◆ **WHAT YOU HAVE TO DO**: The entries are to be repeated verbatim, with nothing left out.

[Saved entries]
========

(** X4. Each accepted reply is dropped once, and only accepted replies
    are: there is one [recv] more than there are drops, so the reply that
    ends the loop through a [break] is left undropped. *)
Theorem handleReply_drops_accepted_only channel :
  let t := snd (handleReply ParseFromArray channel) in
  count is_reply_drop t = List.length (taken (fifo channel)) /\
  count is_recv t = S (count is_reply_drop t).
Proof.
  cbv zeta. rewrite handleReply_accepted. cbn [snd].
  rewrite !count_app, count_reply_drop_loop_trace, count_recv_loop_trace.
  cbn. lia.
Qed.

End ReplyCollectorMore.

Lemma handleReply_stops_at_rejection_witness :
  handleReply Sample.parse
    {| fifo := [Sample.reply x01 x02; reply_err; Sample.reply x03 x04] |} =
  handleReply Sample.parse {| fifo := [Sample.reply x01 x02; reply_err] |}.
Proof.
  exact (handleReply_stops_at_rejection Sample.parse [Sample.reply x01 x02]
           reply_err [Sample.reply x03 x04] [] eq_refl).
Defined.

(** ** The dispatcher, continued *)

Section DispatcherMore.

Variable requestTimeoutMs_ : Z.
Variable UUri : Type.
Variable UResource : Type.
Variable resource : UUri -> UResource.
Variable isRPCMethod : UResource -> bool.
Variable LongUriSerializer_serialize : UUri -> string.
Variable std_hash : string -> N.
Variable SerializeToArray : UAttributes -> option (list byte).
Variable ParseFromArray : list byte -> option UAttributes.

Local Abbreviation invoke :=
  (invokeMethod requestTimeoutMs_ resource isRPCMethod
     LongUriSerializer_serialize std_hash SerializeToArray).
Local Abbreviation build := (build_attributes requestTimeoutMs_).

(** The three tests at the head of [invokeMethod]. *)
Local Abbreviation admitted_call self topic options :=
  (negb (refCount_ self =? 0)
   && isRPCMethod (resource topic)
   && (UPriority_value UPRIORITY_CS4 <=? UPriority_value (opt_priority options))).

(** The ways through [invokeMethod] that return, with what each does. *)
Lemma invoke_cases w self topic payload options f t :
  invoke w self topic payload options = Some (f, t) ->
  let attrs := fst (build (Uuidv8Factory_create w) options) in
  (admitted_call self topic options = false /\
   f = future_no_state /\ t = []) \/
  (admitted_call self topic options = true /\
   SerializeToArray attrs = None /\
   f = future_no_state /\ t = [EvBytesMapDrop]) \/
  (exists bytes c,
     admitted_call self topic options = true /\
     SerializeToArray attrs = Some bytes /\
     get_attachment c = [("attributes", bytes)] /\
     get_parameters c = EmptyString /\
     get_payload c =
       (if Nat.eqb (UPayload_size payload) 0 then None
        else Some (data payload)) /\
     get_timeout_ms c = snd (build (Uuidv8Factory_create w) options) /\
     ((z_get_result w <> 0 /\ f = future_no_state /\
       t = [EvBytesMapNew; EvBytesMapInsert "attributes" bytes;
            EvChannelNew; EvReplyFifoNew 16;
            EvGet c; EvChannelDelete; EvBytesMapDrop]) \/
      (z_get_result w = 0 /\
       f = future_of_task {| fifo := replies_delivered w |} /\
       t = [EvBytesMapNew; EvBytesMapInsert "attributes" bytes;
            EvChannelNew; EvReplyFifoNew 16;
            EvGet c; EvSubmit; EvBytesMapDrop]))).
Proof.
  unfold invokeMethod. cbv zeta.
  destruct (refCount_ self =? 0); [intros [= <- <-]; now left|].
  destruct (isRPCMethod (resource topic));
    [|intros [= <- <-]; now left].
  cbn [negb andb].
  destruct (Z.gtb_spec (UPriority_value UPRIORITY_CS4)
              (UPriority_value (opt_priority options))) as [Hlow|Hok].
  { intros [= <- <-]. left. repeat split. apply Z.leb_gt. lia. }
  assert (E : (UPriority_value UPRIORITY_CS4
               <=? UPriority_value (opt_priority options)) = true)
    by (apply Z.leb_le; lia).
  rewrite E.
  destruct (build _ options) as [attributes timeout_ms]. cbn [fst snd].
  destruct (SerializeToArray attributes) as [bytes|];
    [|intros [= <- <-]; right; left; now repeat split].
  destruct (Z.eqb_spec (z_get_result w) 0) as [Hget|Hget]; cbn [negb].
  - destruct (threadPool_ self); [|discriminate].
    intros [= <- <-]. right. right. exists bytes.
    match goal with |- context [EvGet ?q] => exists q end.
    repeat (split; [reflexivity|]). right. now repeat split.
  - intros [= <- <-]. right. right. exists bytes.
    match goal with |- context [EvGet ?q] => exists q end.
    repeat (split; [reflexivity|]). left. now repeat split.
Qed.

(** X5. A call issues at most one query, never a second one, and it
    issues one exactly when the client is initialized, the resource is an
    RPC method, the priority is at least CS4 and the metadata record
    serializes. *)
Theorem invoke_issues_query_iff w self topic payload options f t :
  invoke w self topic payload options = Some (f, t) ->
  count is_get t =
  if admitted_call self topic options
     && is_some (SerializeToArray
                   (fst (build (Uuidv8Factory_create w) options)))
  then 1%nat else 0%nat.
Proof.
  intros E. apply invoke_cases in E. cbv zeta in E.
  destruct E as [(A & _ & ->)|[(A & S & _ & ->)|(bytes & c & A & S & _ & _ & _ & _ & H)]];
    rewrite A, ?S; cbn [andb is_some]; try reflexivity.
  destruct H as [(_ & _ & ->)|(_ & _ & ->)]; reflexivity.
Qed.

(** X6. The future returned has a shared state exactly when the reply
    collector was submitted, which happens only after a query the
    transport took; it then collects from the channel opened for this
    call. On every other path the future is the default-constructed one
    and nothing is submitted. *)
Theorem invoke_future_valid_iff_submitted w self topic payload options f t :
  invoke w self topic payload options = Some (f, t) ->
  (f = future_of_task {| fifo := replies_delivered w |} /\
   count is_submit t = 1%nat /\ count is_get t = 1%nat /\
   z_get_result w = 0) \/
  (f = future_no_state /\ count is_submit t = 0%nat).
Proof.
  intros E. apply invoke_cases in E. cbv zeta in E.
  destruct E as [(_ & -> & ->)|[(_ & _ & -> & ->)|(bytes & c & _ & _ & _ & _ & _ & _ & H)]];
    [right; now split|right; now split|].
  destruct H as [(_ & -> & ->)|(G & -> & ->)];
    [right; now split|left; now repeat split].
Qed.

========

◆ **ANSWER BOX**:
(** X4. Each accepted reply is dropped once, and only accepted replies
    are: there is one [recv] more than there are drops, so the reply that
    ends the loop through a [break] is left undropped. *)
Theorem handleReply_drops_accepted_only channel :
  let t := snd (handleReply ParseFromArray channel) in
  count is_reply_drop t = List.length (taken (fifo channel)) /\
  count is_recv t = S (count is_reply_drop t).
Proof.
  cbv zeta. rewrite handleReply_accepted. cbn [snd].
  rewrite !count_app, count_reply_drop_loop_trace, count_recv_loop_trace.
  cbn. lia.
Qed.

End ReplyCollectorMore.

Lemma handleReply_stops_at_rejection_witness :
  handleReply Sample.parse
    {| fifo := [Sample.reply x01 x02; reply_err; Sample.reply x03 x04] |} =
  handleReply Sample.parse {| fifo := [Sample.reply x01 x02; reply_err] |}.
Proof.
  exact (handleReply_stops_at_rejection Sample.parse [Sample.reply x01 x02]
           reply_err [Sample.reply x03 x04] [] eq_refl).
Defined.

(** ** The dispatcher, continued *)

Section DispatcherMore.

Variable requestTimeoutMs_ : Z.
Variable UUri : Type.
Variable UResource : Type.
Variable resource : UUri -> UResource.
Variable isRPCMethod : UResource -> bool.
Variable LongUriSerializer_serialize : UUri -> string.
Variable std_hash : string -> N.
Variable SerializeToArray : UAttributes -> option (list byte).
Variable ParseFromArray : list byte -> option UAttributes.

Local Abbreviation invoke :=
  (invokeMethod requestTimeoutMs_ resource isRPCMethod
     LongUriSerializer_serialize std_hash SerializeToArray).
Local Abbreviation build := (build_attributes requestTimeoutMs_).

(** The three tests at the head of [invokeMethod]. *)
Local Abbreviation admitted_call self topic options :=
  (negb (refCount_ self =? 0)
   && isRPCMethod (resource topic)
   && (UPriority_value UPRIORITY_CS4 <=? UPriority_value (opt_priority options))).

(** The ways through [invokeMethod] that return, with what each does. *)
Lemma invoke_cases w self topic payload options f t :
  invoke w self topic payload options = Some (f, t) ->
  let attrs := fst (build (Uuidv8Factory_create w) options) in
  (admitted_call self topic options = false /\
   f = future_no_state /\ t = []) \/
  (admitted_call self topic options = true /\
   SerializeToArray attrs = None /\
   f = future_no_state /\ t = [EvBytesMapDrop]) \/
  (exists bytes c,
     admitted_call self topic options = true /\
     SerializeToArray attrs = Some bytes /\
     get_attachment c = [("attributes", bytes)] /\
     get_parameters c = EmptyString /\
     get_payload c =
       (if Nat.eqb (UPayload_size payload) 0 then None
        else Some (data payload)) /\
     get_timeout_ms c = snd (build (Uuidv8Factory_create w) options) /\
     ((z_get_result w <> 0 /\ f = future_no_state /\
       t = [EvBytesMapNew; EvBytesMapInsert "attributes" bytes;
            EvChannelNew; EvReplyFifoNew 16;
            EvGet c; EvChannelDelete; EvBytesMapDrop]) \/
      (z_get_result w = 0 /\
       f = future_of_task {| fifo := replies_delivered w |} /\
       t = [EvBytesMapNew; EvBytesMapInsert "attributes" bytes;
            EvChannelNew; EvReplyFifoNew 16;
            EvGet c; EvSubmit; EvBytesMapDrop]))).
Proof.
  unfold invokeMethod. cbv zeta.
  destruct (refCount_ self =? 0); [intros [= <- <-]; now left|].
  destruct (isRPCMethod (resource topic));
    [|intros [= <- <-]; now left].
  cbn [negb andb].
  destruct (Z.gtb_spec (UPriority_value UPRIORITY_CS4)
              (UPriority_value (opt_priority options))) as [Hlow|Hok].
  { intros [= <- <-]. left. repeat split. apply Z.leb_gt. lia. }
  assert (E : (UPriority_value UPRIORITY_CS4
               <=? UPriority_value (opt_priority options)) = true)
    by (apply Z.leb_le; lia).
  rewrite E.
  destruct (build _ options) as [attributes timeout_ms]. cbn [fst snd].
  destruct (SerializeToArray attributes) as [bytes|];
    [|intros [= <- <-]; right; left; now repeat split].
  destruct (Z.eqb_spec (z_get_result w) 0) as [Hget|Hget]; cbn [negb].
  - destruct (threadPool_ self); [|discriminate].
    intros [= <- <-]. right. right. exists bytes.
    match goal with |- context [EvGet ?q] => exists q end.
    repeat (split; [reflexivity|]). right. now repeat split.
  - intros [= <- <-]. right. right. exists bytes.
    match goal with |- context [EvGet ?q] => exists q end.
    repeat (split; [reflexivity|]). left. now repeat split.
Qed.

(** X5. A call issues at most one query, never a second one, and it
    issues one exactly when the client is initialized, the resource is an
    RPC method, the priority is at least CS4 and the metadata record
    serializes. *)
Theorem invoke_issues_query_iff w self topic payload options f t :
  invoke w self topic payload options = Some (f, t) ->
  count is_get t =
  if admitted_call self topic options
     && is_some (SerializeToArray
                   (fst (build (Uuidv8Factory_create w) options)))
  then 1%nat else 0%nat.
Proof.
  intros E. apply invoke_cases in E. cbv zeta in E.
  destruct E as [(A & _ & ->)|[(A & S & _ & ->)|(bytes & c & A & S & _ & _ & _ & _ & H)]];
    rewrite A, ?S; cbn [andb is_some]; try reflexivity.
  destruct H as [(_ & _ & ->)|(_ & _ & ->)]; reflexivity.
Qed.

(** X6. The future returned has a shared state exactly when the reply
    collector was submitted, which happens only after a query the
    transport took; it then collects from the channel opened for this
    call. On every other path the future is the default-constructed one
    and nothing is submitted. *)
Theorem invoke_future_valid_iff_submitted w self topic payload options f t :
  invoke w self topic payload options = Some (f, t) ->
  (f = future_of_task {| fifo := replies_delivered w |} /\
   count is_submit t = 1%nat /\ count is_get t = 1%nat /\
   z_get_result w = 0) \/
  (f = future_no_state /\ count is_submit t = 0%nat).
Proof.
  intros E. apply invoke_cases in E. cbv zeta in E.
  destruct E as [(_ & -> & ->)|[(_ & _ & -> & ->)|(bytes & c & _ & _ & _ & _ & _ & _ & H)]];
    [right; now split|right; now split|].
  destruct H as [(_ & -> & ->)|(G & -> & ->)];
    [right; now split|left; now repeat split].
Qed.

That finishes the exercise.